Italian politician (born 1957)

Mario Fabrizio Fracassi (born 12 September 1957, in Pavia) is an Italian politician.

He is a member of Lega Nord and he served as member of the Regional Council of Lombardy from 1995 to 2000. He was elected Mayor of Pavia at the 2019 Italian local elections and took office on 30 May 2019.

==Biography==
A certified surveyor, he joined the Lega Nord in 1990. In 1993, he was elected for the first time as a city councilor for the Northern League in the municipality of Pavia, where he also served as vice-chair of the Culture and Education Committee. From 1995 to 2000, he also served as a regional councilor for the Lombardy Region, initially on the Committee for Economic Development and later on the Committee for Culture and Tourism. In 2000, he was re-elected as a city councilor in Pavia for his party. In 2009, he was appointed councilor for urban planning by Mayor Alessandro Cattaneo of the The People of Freedom party.
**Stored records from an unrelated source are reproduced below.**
(** C3. In every file of a parsed diff, [additions] is the number of [add]
    changes and [deletions] the number of [delete] changes of its
    [changes]; the files are the retained ones (the blocks that parse and
    have a supported extension), and [totalAdditions] and [totalDeletions]
    are the sums of [additions] and [deletions] over these files. *)
Theorem processDiff_counts (diffContent : jsstring)
    (summary : option DiffResult) :
  let pd := processDiff diffContent summary in
  Forall (fun fd => additions fd = countKind add (changes fd)
                    /\ deletions fd = countKind delete (changes fd))
         (files pd)
  /\ files pd = retained (fileBlocks diffContent)
  /\ totalAdditions pd = sumN (map additions (files pd))
  /\ totalDeletions pd = sumN (map deletions (files pd)).
Proof.
  unfold processDiff; simpl; fold (fileBlocks diffContent).
  destruct (fileStep_fold (fileBlocks diffContent)
              {| t_files := []; t_additions := 0; t_deletions := 0 |})
    as (Hf & Ha & Hd); simpl in *.
  rewrite Hf, Ha, Hd; repeat split; try done.
  apply Forall_forall; intros fd Hin.
  unfold retained in Hin.
  apply List.filter_In in Hin as [Hin _].
  apply (proj2 (list_elem_of_In _ _)) in Hin.
  apply list_elem_of_omap in Hin as (b & _ & Hb).
  by apply parseFileDiff_counts in Hb.
Qed.

(** *** Line numbers *)

(** The changes that stand for a line of the new file. *)
Definition advances (c : Change) : bool :=
  match type c with
  | add | context => true
  | delete => false
  end.

(** The line numbers of the [add] and [context] changes, in order. *)
Definition newLineNumbers (cs : list Change) : list number :=
  map lineNumber (List.filter advances cs).

(** Two hunks, the second of which starts at an earlier line than the
    first. *)
Definition descendingHunks : jsstring :=
  lit "diff --git a/x.ts b/x.ts" ++ [LF] ++
  lit "@@ -5,0 +5,1 @@" ++ [LF] ++
  lit "+later" ++ [LF] ++
  lit "@@ -1,0 +1,1 @@" ++ [LF] ++
  lit "+earlier" ++ [LF].

(** C8, as stated, fails: the added lines of the one file of
    [descendingHunks] are numbered 5 and then 1. *)
Lemma descending_hunks_not_increasing :
  ~ Forall (fun fd => StronglySorted ltNumber (newLineNumbers (changes fd)))
      (files (processDiff descendingHunks None)).
Proof.
  vm_compute; intros H.
  apply Forall_inv, StronglySorted_inv in H as [_ H].
  apply Forall_inv in H; discriminate H.
Qed.

(** Nor are they increasing from [2^53] on: the two added lines of
    [limitDiff] have the same number. *)
Example limit_hunk_not_increasing :
  ~ Forall (fun fd => StronglySorted ltNumber (newLineNumbers (changes fd)))
      (files (processDiff limitDiff None)).
Proof.
  vm_compute; intros H.
  apply Forall_inv, StronglySorted_inv in H as [_ H].
  apply Forall_inv in H; discriminate H.
Qed.

(** **** The hunks of a block, read off its text *)

(** A line that stands for a line of the new file: it begins with [+] but
    not with [+++], or with a space. *)
Definition isNewLine (line : jsstring) : bool :=
  startsWith (lit "+") line && negb (startsWith (lit "+++") line)
  || startsWith (lit " ") line.

(** The hunks of the lines of a block: for every hunk header its new
    start, as an integer, with the number of new-file lines between it and
    the next header; before them, the new-file lines that come before the
    first header, counted as a hunk [start] that has [count] lines
    already. *)
Fixpoint hunksOf (start : N) (count : nat) (lines : list jsstring)
  : list (N * nat) :=
  match lines with
  | [] => [(start, count)]
  | l :: ls =>
      match hunkMatch l with
      | Some newStart => (start, count) :: hunksOf (decimalValue newStart) 0 ls
      | None => hunksOf start (if isNewLine l then S count else count) ls
      end
  end.

Definition hunks (lines : list jsstring) : list (N * nat) :=
  hunksOf 0 0 lines.

(** The integers [start], [start + 1], ... of a hunk with [count] new-file
    lines. *)
Definition range (h : N * nat) : list N :=
  map (fun i => h.1 + N.of_nat i) (seq 0 h.2).

(** The hunks are in order: each hunk that has new-file lines starts at
    [next] or later, [next] being the line after the last new-file line of
    the hunks before it.  A hunk without new-file lines, as a hunk of
    deletions only, is free to start anywhere. *)
Fixpoint inOrder (next : N) (hs : list (N * nat)) : bool :=
  match hs with
  | [] => true
  | h :: hs' =>
      match h.2 with
      | O => inOrder next hs'
      | S _ => (next <=? h.1) && inOrder (h.1 + N.of_nat h.2) hs'
      end
  end.

Definition hunksInOrder (lines : list jsstring) : bool :=
  inOrder 0 (hunks lines).

(** No hunk reaches past [2^53]: its lines are numbered exactly. *)
Definition countsExactly (lines : list jsstring) : bool :=
  forallb (fun h => h.1 + N.of_nat h.2 <=? exactLimit) (hunks lines).

Lemma StronglySorted_snoc (l : list N) (n : N) :
  StronglySorted N.lt l -> Forall (fun m => m < n) l ->
  StronglySorted N.lt (l ++ [n]).
Proof.
  induction 1 as [|a l Hl IH Ha]; intros Hn; simpl.
  - repeat constructor.
  - inversion_clear Hn as [|? ? Han Hn']; constructor; [by apply IH|].
    apply Forall_app; split; [done|by constructor].
Qed.
(** Map from Wii controller buttons to Gamepad API button numbers. *)
Inductive ButtonMappings : Set :=
| BUTTON_A
| BUTTON_B
| BUTTON_X
| BUTTON_Y
| BUTTON_PLUS
| BUTTON_HOME
| BUTTON_MINUS
| BUTTON_LEFT_TRIGGER
| BUTTON_RIGHT_TRIGGER
| BUTTON_ZL
| BUTTON_ZR.

Definition button_number (b : ButtonMappings) : Z :=
  match b with
  | BUTTON_A => 1
  | BUTTON_B => 2
  | BUTTON_X => 3
  | BUTTON_Y => 4
  | BUTTON_PLUS => 5
  | BUTTON_HOME => 6
  | BUTTON_MINUS => 7
  | BUTTON_LEFT_TRIGGER => 8
  | BUTTON_RIGHT_TRIGGER => 9
  | BUTTON_ZL => 10
  | BUTTON_ZR => 11
  end.

Definition all_buttons : list ButtonMappings :=
  [ BUTTON_A; BUTTON_B; BUTTON_X; BUTTON_Y; BUTTON_PLUS; BUTTON_HOME;
    BUTTON_MINUS; BUTTON_LEFT_TRIGGER; BUTTON_RIGHT_TRIGGER; BUTTON_ZL;
    BUTTON_ZR ].

(** ** Controller data *)

(** The report of a Classic Controller, one record field per bit-field
    of [struct ControllerData]. *)
Record ControllerData : Set := {
  left_stick_x : Z;          (* : 6 *)
  right_stick_x1 : Z;        (* : 2 *)

  left_stick_y : Z;          (* : 6 *)
  right_stick_x2 : Z;        (* : 2 *)

  right_stick_y : Z;         (* : 5 *)
  left_trigger1 : Z;         (* : 2 *)
  right_stick_x3 : Z;        (* : 1 *)

  right_trigger : Z;         (* : 5 *)
  left_trigger2 : Z;         (* : 3 *)

  dummy : Z;                 (* : 1 *)
  button_right_trigger : Z;  (* : 1 *)
  button_plus : Z;           (* : 1 *)
  button_home : Z;           (* : 1 *)
  button_minus : Z;          (* : 1 *)
  button_left_trigger : Z;   (* : 1 *)
  button_down : Z;           (* : 1 *)
  button_right : Z;          (* : 1 *)

  button_up : Z;             (* : 1 *)
  button_left : Z;           (* : 1 *)
  button_zr : Z;             (* : 1 *)
  button_x : Z;              (* : 1 *)
  button_a : Z;              (* : 1 *)
  button_y : Z;              (* : 1 *)
  button_b : Z;              (* : 1 *)
  button_zl : Z              (* : 1 *)
}.

(** A field of [width] bits holds the values below [2 ^ width]. *)
Definition fits (width v : Z) : Prop := 0 <= v < 2 ^ width.

(** Every field lies within its declared width. *)
Record well_formed (d : ControllerData) : Prop := {
  wf_left_stick_x : fits 6 (left_stick_x d);
  wf_right_stick_x1 : fits 2 (right_stick_x1 d);
  wf_left_stick_y : fits 6 (left_stick_y d);
  wf_right_stick_x2 : fits 2 (right_stick_x2 d);
  wf_right_stick_y : fits 5 (right_stick_y d);
  wf_left_trigger1 : fits 2 (left_trigger1 d);
  wf_right_stick_x3 : fits 1 (right_stick_x3 d);
  wf_right_trigger : fits 5 (right_trigger d);
  wf_left_trigger2 : fits 3 (left_trigger2 d);
  wf_dummy : fits 1 (dummy d);
  wf_button_right_trigger : fits 1 (button_right_trigger d);
  wf_button_plus : fits 1 (button_plus d);
  wf_button_home : fits 1 (button_home d);
  wf_button_minus : fits 1 (button_minus d);
  wf_button_left_trigger : fits 1 (button_left_trigger d);
  wf_button_down : fits 1 (button_down d);
  wf_button_right : fits 1 (button_right d);
  wf_button_up : fits 1 (button_up d);
  wf_button_left : fits 1 (button_left d);
  wf_button_zr : fits 1 (button_zr d);
  wf_button_x : fits 1 (button_x d);
  wf_button_a : fits 1 (button_a d);
  wf_button_y : fits 1 (button_y d);
  wf_button_b : fits 1 (button_b d);
  wf_button_zl : fits 1 (button_zl d)
}.

(** The six bytes read from the controller, seen as a [ControllerData]
    (the cast [(byte* ) &data] read backwards).  The compiler allocates the
    bit-fields of each byte from the least significant bit upwards, in
    declaration order. *)
Definition unpack (raw : list Z) : ControllerData :=
  let b0 := nth 0 raw 0 in
  let b1 := nth 1 raw 0 in
  let b2 := nth 2 raw 0 in
  let b3 := nth 3 raw 0 in
  let b4 := nth 4 raw 0 in
  let b5 := nth 5 raw 0 in
  {| left_stick_x := bitfield b0 0 6;
     right_stick_x1 := bitfield b0 6 2;
     left_stick_y := bitfield b1 0 6;
     right_stick_x2 := bitfield b1 6 2;
     right_stick_y := bitfield b2 0 5;
     left_trigger1 := bitfield b2 5 2;
     right_stick_x3 := bitfield b2 7 1;
     right_trigger := bitfield b3 0 5;
     left_trigger2 := bitfield b3 5 3;
     dummy := bitfield b4 0 1;
     button_right_trigger := bitfield b4 1 1;
     button_plus := bitfield b4 2 1;
     button_home := bitfield b4 3 1;
     button_minus := bitfield b4 4 1;
     button_left_trigger := bitfield b4 5 1;
     button_down := bitfield b4 6 1;
     button_right := bitfield b4 7 1;
     button_up := bitfield b5 0 1;
     button_left := bitfield b5 1 1;
     button_zr := bitfield b5 2 1;
     button_x := bitfield b5 3 1;
     button_a := bitfield b5 4 1;
     button_y := bitfield b5 5 1;
     button_b := bitfield b5 6 1;
     button_zl := bitfield b5 7 1 |}.

(** The right stick x axis is stored in non-contiguous bits. *)
Definition getRightStickX (d : ControllerData) : Z :=
  to_byte (int_or (int_or (int_shl (right_stick_x1 d) 3)
                          (int_shl (right_stick_x2 d) 1))
                  (right_stick_x3 d)).

(** The left trigger axis is stored in non-contiguous bits. *)
Definition getLeftTrigger (d : ControllerData) : Z :=
  to_byte (int_or (int_shl (left_trigger1 d) 3) (left_trigger2 d)).

(** The index into [DPAD_MAPPINGS] computed by [getDpadValue]. *)
Definition dpad_index (d : ControllerData) : Z :=
  let down_bit := to_byte (of_bool (button_down d =? 0)) in
  let right_bit := to_byte (int_shl (of_bool (button_right d =? 0)) 1) in
  let up_bit := to_byte (int_shl (of_bool (button_up d =? 0)) 2) in
  let left_bit := to_byte (int_shl (of_bool (button_left d =? 0)) 3) in
  to_byte (int_or (int_or (int_or down_bit right_bit) up_bit) left_bit).

(** The Dpad value for the Gamepad API; [None] stands for a read outside
    the array. *)
Definition getDpadValue (d : ControllerData) : option Z :=
  if dpad_index d <? 0 then None
  else DPAD_MAPPINGS !! Z.to_nat (dpad_index d).

(** ** The USB gamepad *)

(** Modelled from the spec: the report kept by the Gamepad API of the
    HID-Project library: 32 buttons as a bit mask, four 16-bit axes, two
    8-bit axes and two 4-bit directional pads. *)
Record GamepadReport : Set := {
  report_buttons : Z;   (* uint32_t *)
  report_xAxis : Z;     (* int16_t *)
  report_yAxis : Z;     (* int16_t *)
  report_rxAxis : Z;    (* int16_t *)
  report_ryAxis : Z;    (* int16_t *)
  report_zAxis : Z;     (* int8_t *)
  report_rzAxis : Z;    (* int8_t *)
  report_dPad1 : Z;     (* : 4 *)
  report_dPad2 : Z      (* : 4 *)
}.

Definition zero_report : GamepadReport :=
  {| report_buttons := 0; report_xAxis := 0; report_yAxis := 0;
     report_rxAxis := 0; report_ryAxis := 0; report_zAxis := 0;
     report_rzAxis := 0; report_dPad1 := 0; report_dPad2 := 0 |}.

(** Whether button [b] is down in a report. *)
Definition pressed (b : ButtonMappings) (r : GamepadReport) : bool :=
  Z.testbit (report_buttons r) (button_number b - 1).

(** The buttons that are down in a report. *)
Definition pressed_buttons (r : GamepadReport) : list ButtonMappings :=
  filter (fun b => pressed b r = true) all_buttons.

(** ** The board and its surroundings *)

Inductive Pin : Set := DEVICE_DETECT_PIN | LED_BUILTIN.
Inductive PinDirection : Set := INPUT | OUTPUT.

(** What the program does to the outside, in the order it happens. *)
Inductive Event : Set :=
| PinMode (pin : Pin) (dir : PinDirection)
| WireSetClock (hz : Z)
| WireBegin
| Transmission (data : list Z) (status : Z)
| RequestFrom (quantity : Z)
| ReadBytes (count : Z)
| Delay (ms : Z)
| UsbReport (r : GamepadReport)
| DigitalWrite (pin : Pin) (high : bool).

(** How the peripheral answers one transmission: the status returned by
    [Wire.endTransmission], and the bytes it would send back when asked,
    as the chunks in which they arrive (the first at the request, each
    later one a millisecond after the one before). *)
Record Exchange : Set := {
  ack : Z;
  reply : list (list Z)
}.

(** Once the script is used up the peripheral no longer acknowledges its
    address. *)
Definition absent : Exchange := {| ack := 2; reply := [] |}.

Record World : Set := {
  script : list Exchange;    (* answers to the transmissions to come *)
  armed : list (list Z);     (* answer to the next request *)
  rx : list Z;               (* receive buffer of [Wire] *)
  pending : list (list Z);   (* chunks of the current answer still due *)
  now : Z;                   (* [millis()] *)
  gamepad : GamepadReport;   (* the report held by [Gamepad] *)
  trace : list Event
}.

Definition boot (s : list Exchange) : World :=
  {| script := s; armed := []; rx := []; pending := []; now := 0;
     gamepad := zero_report; trace := [] |}.

Definition with_gamepad (g : GamepadReport) (w : World) : World :=
  {| script := script w; armed := armed w; rx := rx w;
     pending := pending w; now := now w; gamepad := g; trace := trace w |}.

Definition log (e : Event) (w : World) : World :=
  {| script := script w; armed := armed w; rx := rx w;
     pending := pending w; now := now w; gamepad := gamepad w;
     trace := trace w ++ [e] |}.

(** ** Computations *)

(** Why a run does not come back. *)
Inductive Fault : Set :=
| Blocked       (* waits for bytes that never arrive *)
| OutOfBounds.  (* reads outside an array *)

(** A computation ends with a value or a fault, and leaves a world
    either way. *)
Definition M (A : Type) : Type := World -> (Fault + A) * World.

Definition ret {A} (a : A) : M A := fun w => (inr a, w).

Definition bind {A B} (m : M A) (k : A -> M B) : M B :=
  fun w => match m w with
           | (inl f, w') => (inl f, w')
           | (inr a, w') => k a w'
           end.

Definition fail {A} (f : Fault) : M A := fun w => (inl f, w).

Declare Scope prog_scope.
Delimit Scope prog_scope with prog.
Notation "x <- m ;; k" := (bind m (fun x => k))
  (at level 20, m at level 99, k at level 200) : prog_scope.
Notation "m ;; k" := (bind m (fun _ => k))
  (at level 100, k at level 200, right associativity) : prog_scope.
Local Open Scope prog_scope.

Definition emit (e : Event) : M unit := fun w => (inr tt, log e w).

Definition when (c : bool) (m : M unit) : M unit := if c then m else ret tt.

(** *** Time *)

Definition millis : M Z := fun w => (inr (now w), w).

(** One millisecond passes: the clock moves on and the next chunk of the
    current answer reaches the receive buffer. *)
Definition tick (w : World) : World :=
  {| script := script w; armed := armed w;
     rx := rx w ++ hd [] (pending w);
     pending := tl (pending w);
     now := to_ulong (now w + 1);
     gamepad := gamepad w; trace := trace w |}.

Definition delay (ms : Z) : M unit := fun w =>
  emit (Delay ms) (Nat.iter (Z.to_nat ms) tick w).

Definition pinMode (p : Pin) (d : PinDirection) : M unit := emit (PinMode p d).
Definition digitalWrite (p : Pin) (high : bool) : M unit :=
  emit (DigitalWrite p high).
(** ** The csv module: [csv.DictWriter] with the default (excel) dialect *)

Module Csv.

Definition dq : ascii := Ascii.ascii_of_nat 34.
Definition cr : ascii := Ascii.ascii_of_nat 13.
Definition lf : ascii := Ascii.ascii_of_nat 10.

(** A field that is not a [str] is written as its [str()], [None] as the
    empty field. *)
Definition field (v : pyval) : string :=
  match v with
  | PyNone => ""
  | _ => py_str v
  end.

Definition needs_quotes (s : string) : bool :=
  has_char "," s || has_char dq s || has_char cr s || has_char lf s.

Fixpoint double_quotes (s : string) : string :=
  match s with
  | EmptyString => ""
  | String c s' =>
      if bool_decide (c = dq) then String dq (String dq (double_quotes s'))
      else String c (double_quotes s')
  end.

Definition quoted (s : string) : string :=
  if needs_quotes s then String dq (double_quotes s) +:+ String dq "" else s.

Fixpoint join (sep : string) (l : list string) : string :=
  match l with
  | [] => ""
  | [s] => s
  | s :: l' => s +:+ sep +:+ join sep l'
  end.

(** One record as [csv.writer] writes it. A record of one empty field is
    written quoted, so that no record is an empty line. *)
Definition line (fields : list string) : string :=
  match fields with
  | [EmptyString] => String dq (String dq "")
  | _ => join "," (quoted <$> fields)
  end +:+ String cr (String lf "").

(** [DictWriter._dict_to_list]: a key outside [fieldnames] is refused, an
    absent one is filled with the empty string. *)
Definition dict_to_list (fieldnames : list string) (rowdict : gmap string pyval)
    : res (list pyval) :=
  let wrong_fields := filter (λ k, k ∉ fieldnames) (map_to_list rowdict).*1 in
  if bool_decide (wrong_fields = []) then
    mret ((λ key, default (PyStr "") (rowdict !! key)) <$> fieldnames)
  else
    Raise (ValueError ("dict contains fields not in fieldnames: "
                       +:+ join ", " (str_repr <$> wrong_fields))).

End Csv.

(** ** The logger *)

(** What the surroundings decide in one call of [log_results]: the clock,
    and whether opening the file or writing it out fails. The text written
    through the file object is buffered and reaches the file when the [with]
    block is left, which is where a failure to write shows. *)
Record io_env : Type := {
  now : string;                   (* datetime.now().isoformat(timespec="seconds") *)
  open_error : option string;     (* the OSError of open(), if it fails *)
  close_error : option string     (* the OSError of the flush on leaving [with] *)
}.

Definition io_ok (io : io_env) : Prop := open_error io = None ∧ close_error io = None.

Definition fieldnames : list string :=
  ["timestamp"; "student";
   "AttendanceRule"; "AttendanceDetail";
   "GradingRule"; "GradingDetail";
   "LoginSystemRule"; "LoginDetail";
   "BonusPointsRule"; "BonusDetail";
   "LibraryBorrowingRule"; "LibraryDetail"].

Definition detail_mapping : gmap string string :=
  list_to_map
    [("AttendanceRule", "AttendanceDetail");
     ("GradingRule", "GradingDetail");
     ("LoginSystemRule", "LoginDetail");
     ("BonusPointsRule", "BonusDetail");
     ("LibraryBorrowingRule", "LibraryDetail")].

(** [d[key]] on a built-in [dict] *)
Definition getitem {V} (d : gmap string V) (key : string) : res V :=
  match d !! key with
  | Some v => Ok v
  | None => Raise (KeyError key)
  end.

(** [os.path.exists(path)] and [os.path.getsize(path)] *)
Definition path_exists (path : string) : M world bool := λ w,
  (Ok (bool_decide (is_Some (files w !! path))), w).

Definition getsize (path : string) : M world Z := λ w,
  match files w !! path with
  | Some content => (Ok (Z.of_nat (String.length content)), w)
  | None => (Raise (OSError ("[Errno 2] No such file or directory: " +:+ str_repr path)), w)
  end.

(** [with open(path, "a", newline="", encoding="utf-8") as f: body].
    The local state of [body] is the text written to [f] so far. *)
Definition with_open_append {A} (io : io_env) (path : string)
    (body : M (string * world) A) : M world A := λ w,
  match open_error io with
  | Some msg => (Raise (OSError msg), w)
  | None =>
      let w1 := put_file path (default "" (files w !! path)) w in
      let '(r, (written, w2)) := body ("", w1) in
      match close_error io with
      | Some msg => (Raise (OSError msg), w2)
      | None => (r, put_file path (default "" (files w2 !! path) +:+ written) w2)
      end
  end.

(** [f.write(text)] *)
Definition write (text : string) : M (string * world) unit :=
  modify (λ s, (s.1 +:+ text, s.2)).

(** [writer.writerow(rowdict)] and [writer.writeheader()] of a [DictWriter] *)
Definition writerow (fieldnames : list string) (rowdict : gmap string pyval)
    : M (string * world) unit :=
  fields ← lift (Csv.dict_to_list fieldnames rowdict);
  write (Csv.line (Csv.field <$> fields)).

Definition writeheader (fieldnames : list string) : M (string * world) unit :=
  writerow fieldnames (list_to_map (zip fieldnames (PyStr <$> fieldnames))).
Lemma isCached_table_unchanged (key : string) (w : World) :
  ~ corrupted JSON_parse (table w) key ->
  table (isCached JSON_parse key w).2 = table w.
Proof.
  intros Hc. pose proof (get_table_unchanged key w Hc) as Ht.
  unfold isCached, try_catch, bind, ret in *.
  destruct (get JSON_parse key w) as [[[e|]|] w1]; simpl in *; auto.
  unfold JsDate.toISOString, lift, Date_now, ret, throw.
  split_cases; auto.
Qed.

Lemma expiryTime_invalid (e : CacheEntry) :
  fetchedAt e = None -> expiryTime e = None.
Proof. unfold expiryTime. intros ->. reflexivity. Qed.

Lemma isCached_Some (key : string) (w w1 : World) (e : CacheEntry) :
  get JSON_parse key w = (Returned (Some e), w1) ->
  isCached JSON_parse key w =
    (Returned (JsDate.lt (Some (now w)) (expiryTime e)), tick w1)
  \/ (JsDate.lt (Some (now w)) (expiryTime e) = false
      /\ (isCached JSON_parse key w).1 = Returned false).
Proof.
  intros Hg. pose proof (get_frame key w) as (_ & Hn & _). rewrite Hg in Hn.
  cbn [snd] in Hn. pose proof (expiryTime_invalid e) as Hinv.
  unfold isCached, try_catch, bind, ret. rewrite Hg. cbv beta iota.
  unfold tick, Date_now, lift, throw, ret. rewrite Hn.
  destruct (fetchedAt e) as [f|].
  - destruct (expiryTime e); cbn; auto.
  - rewrite Hinv by reflexivity. cbn. auto.
Qed.

Lemma isCached_None (key : string) (w w1 : World) :
  get JSON_parse key w = (Returned None, w1) ->
  isCached JSON_parse key w = (Returned false, w1).
Proof.
  intros Hg. unfold isCached, try_catch, bind, ret. rewrite Hg. reflexivity.
Qed.

Lemma set_fault (key : string) (d : NpmDocumentation) (t : Z) (w : World)
    (msg : string) :
  next_fault w = Some msg ->
  set JSON_stringify key d t w =
    (Thrown (CacheError ("Cache update failed for " +:+ key +:+ ": " +:+ msg)),
     pop_fault w).
Proof.
  intros H. unfold_ops. rewrite H. reflexivity.
Qed.
Lemma handle_references_ok (j : jwt) (r : request) (s s' : db) :
  references_ok s -> handle j r s = Ok s' -> references_ok s'.
Proof.
  intros R H. destruct r as [e l rnd|new g|c f|c|e d|e|new|id st|id|new|id];
    simpl in H.
  - apply fmap_Ok in H as ([v s1] & H & ->).
    apply cast_vote_Ok in H as (u & _ & H).
    eapply insert_vote_references_ok; eassumption.
  - apply fmap_Ok in H as ([v s1] & H & ->).
    eapply insert_vote_references_ok; eassumption.
  - apply update_votes_Ok in H as ->. exact R.
  - apply delete_votes_Ok in H as ->. exact R.
  - apply admin_apply_simulation_Ok in H
      as (_ & _ & _ & Hes & Hcls & Hvs & Hus).
    apply (references_ok_counters s s' (bump_total e (sum_counts d))
             (bump_by_distribution e d)); try assumption.
    + intros el. unfold bump_total. case_bool_decide; reflexivity.
    + intros cl. unfold bump_by_distribution. case_bool_decide; reflexivity.
    + intros cl. unfold bump_by_distribution. case_bool_decide; reflexivity.
    + intros v Hv. left. rewrite <- Hvs. exact Hv.
  - apply admin_reset_election_votes_Ok in H as (_ & Hvs & Hcls & Hes & Hus).
    eapply (references_ok_counters s s'); try eassumption.
    + intros el. simpl. case_bool_decide; reflexivity.
    + intros cl. simpl. case_bool_decide; reflexivity.
    + intros cl. simpl. case_bool_decide; reflexivity.
    + intros v Hv. left. rewrite Hvs in Hv.
      apply list_elem_of_filter in Hv as [_ Hv]. exact Hv.
  - unfold insert_election in H.
    destruct (negb _); [discriminate|].
    destruct (existsb _ (elections s)); [discriminate|].
    injection H as <-. destruct R as [R1 R2 R3]. split; simpl; try assumption.
    intros cl Hcl. destruct (R1 cl Hcl) as (el & Hel & Hid).
    exists el. split; [|exact Hid]. apply elem_of_app. left. exact Hel.
  - unfold update_election_status in H. injection H as <-.
    apply (references_ok_counters s _
             (fun el => if holds (elections_write j) && bool_decide (e_id el = id)
                        then set_status st el else el)
             (fun cl => cl)); try reflexivity; try assumption.
    + intros el. destruct (holds _ && _); reflexivity.
    + simpl. symmetry. apply list_fmap_id.
    + intros v Hv. left. exact Hv.
  - unfold delete_election in H.
    destruct (holds _ && _); injection H as <-; [|exact R].
    destruct R as [R1 R2 R3]. split; simpl.
    + intros cl [Hne Hcl]%list_elem_of_filter.
      destruct (R1 cl Hcl) as (el & Hel & Hid). exists el.
      split; [|exact Hid]. apply list_elem_of_filter. split; [|exact Hel].
      rewrite Hid. exact Hne.
    + intros v [Hne Hv]%list_elem_of_filter.
      destruct (R2 v Hv) as (cl & Hcl & Hid & He). exists cl.
      split; [|auto]. apply list_elem_of_filter. split; [|exact Hcl].
      rewrite He. exact Hne.
    + intros v [_ Hv]%list_elem_of_filter. apply R3. exact Hv.
  - unfold insert_candidate_list in H.
    destruct (negb _); [discriminate|].
    destruct (existsb _ (candidate_lists s)); [discriminate|].
    destruct (existsb _ (elections s)) eqn:Hex; simpl in H; [|discriminate].
    injection H as <-. destruct R as [R1 R2 R3]. split; simpl; try assumption.
    + intros cl [Hcl|Hcl]%elem_of_app; [apply R1; exact Hcl|].
      apply list_elem_of_singleton in Hcl as ->.
      apply existsb_true in Hex as (el & Hel & Hid).
      apply bool_decide_eq_true in Hid. eauto.
    + intros v Hv. destruct (R2 v Hv) as (cl & Hcl & Hid).
      exists cl. split; [|exact Hid]. apply elem_of_app. left. exact Hcl.
  - unfold delete_candidate_lists in H.
    destruct (holds _); [|injection H as <-; exact R].
    destruct (existsb _ (votes s)) eqn:Hex; [discriminate|].
    injection H as <-. destruct R as [R1 R2 R3]. split; simpl; try assumption.
    + intros cl [_ Hcl]%list_elem_of_filter. apply R1. exact Hcl.
    + intros v Hv. destruct (R2 v Hv) as (cl & Hcl & Hid & He).
      exists cl. split; [|auto]. apply list_elem_of_filter. split; [|exact Hcl].
      intros Hdel. apply existsb_false with (a := v) in Hex; [|exact Hv].
      apply existsb_false with (a := cl) in Hex; [|exact Hcl].
      rewrite !bool_decide_eq_true_2 in Hex by assumption. discriminate.
Qed.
In 2019, he was nominated as a mayoral candidate for Pavia by the center-right coalition (Lega, FI, FdI, and two civic lists), after the city of Pavia was placed under special administration following the resignation of the outgoing mayor, Massimo Depaoli of the center-left. In the local elections held on May 26, Fracassi won in the first round with 53.04% of the vote, while his main challenger, center-left candidate Ilaria Cristiani, received 30.93%. He is the second League member to win the mayoral seat at Palazzo Mezzabarba after Rodolfo Jannaccone Pazzi, who served as mayor from 1993 to 1995.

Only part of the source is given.